**Work request:**
Start at the top line and retype the data exactly through to the end.

[Saved entries]
____________________
Lemma transfer_rows_create_or_append_witness :
  let (r, s') :=
    FtpUploader.transfer_rows "/out" "Site" "Mast" "Temp"
      (table_file "/out/Temp.dat") (uploader_state []) in
  exists evs,
    trace s'
    = trace (uploader_state [])
      ++ [Ev (cr_read_table_data (Some "/out/Temp.dat") (Some 0) (Some 10))
            (Ok (skipn 10 table_rows));
          Ev (os_makedirs (parent_dir "/out/Site/Mast/Temp.dat") true)
             (Ok tt);
          Ev session_nlst (Ok []);
          Ev (cr_export_to_csv (skipn 10 table_rows)
                "/out/Site/Mast/Temp.dat" (Some true) None) (Ok tt)]
      ++ evs
    /\ csv_exports evs = []
    /\ exists stored rest,
         evs = Ev (open_rb "/out/Site/Mast/Temp.dat")
                  (Ok "/out/Site/Mast/Temp.dat")
               :: Ev (session_storbinary "STOR Temp.dat"
                        "/out/Site/Mast/Temp.dat") stored
               :: rest
         /\ storbinary_cmds rest = []
         /\ (r = Ok tt -> stored = Ok tt).
Proof.
  exact (@transfer_rows_create_or_append Demo.library Demo.Env Demo.world
           "/out" "Site" "Mast" "Temp" "/out/Temp.dat"
           (table_file "/out/Temp.dat") (uploader_state [])
           (skipn 10 table_rows) [] (uploader_env []) (uploader_env [])
           (uploader_env []) eq_refl eq_refl
           (fun H => eq_ind (skipn 10 table_rows)
                       (fun l => match l with [] => False | _ :: _ => True end)
                       I [] H)
           eq_refl eq_refl).
Defined.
____________________
**Your solution:**
Lemma transfer_rows_create_or_append_witness :
  let (r, s') :=
    FtpUploader.transfer_rows "/out" "Site" "Mast" "Temp"
      (table_file "/out/Temp.dat") (uploader_state []) in
  exists evs,
    trace s'
    = trace (uploader_state [])
      ++ [Ev (cr_read_table_data (Some "/out/Temp.dat") (Some 0) (Some 10))
            (Ok (skipn 10 table_rows));
          Ev (os_makedirs (parent_dir "/out/Site/Mast/Temp.dat") true)
             (Ok tt);
          Ev session_nlst (Ok []);
          Ev (cr_export_to_csv (skipn 10 table_rows)
                "/out/Site/Mast/Temp.dat" (Some true) None) (Ok tt)]
      ++ evs
    /\ csv_exports evs = []
    /\ exists stored rest,
         evs = Ev (open_rb "/out/Site/Mast/Temp.dat")
                  (Ok "/out/Site/Mast/Temp.dat")
               :: Ev (session_storbinary "STOR Temp.dat"
                        "/out/Site/Mast/Temp.dat") stored
               :: rest
         /\ storbinary_cmds rest = []
         /\ (r = Ok tt -> stored = Ok tt).
Proof.
  exact (@transfer_rows_create_or_append Demo.library Demo.Env Demo.world
           "/out" "Site" "Mast" "Temp" "/out/Temp.dat"
           (table_file "/out/Temp.dat") (uploader_state [])
           (skipn 10 table_rows) [] (uploader_env []) (uploader_env [])
           (uploader_env []) eq_refl eq_refl
           (fun H => eq_ind (skipn 10 table_rows)
                       (fun l => match l with [] => False | _ :: _ => True end)
                       I [] H)
           eq_refl eq_refl).
Defined.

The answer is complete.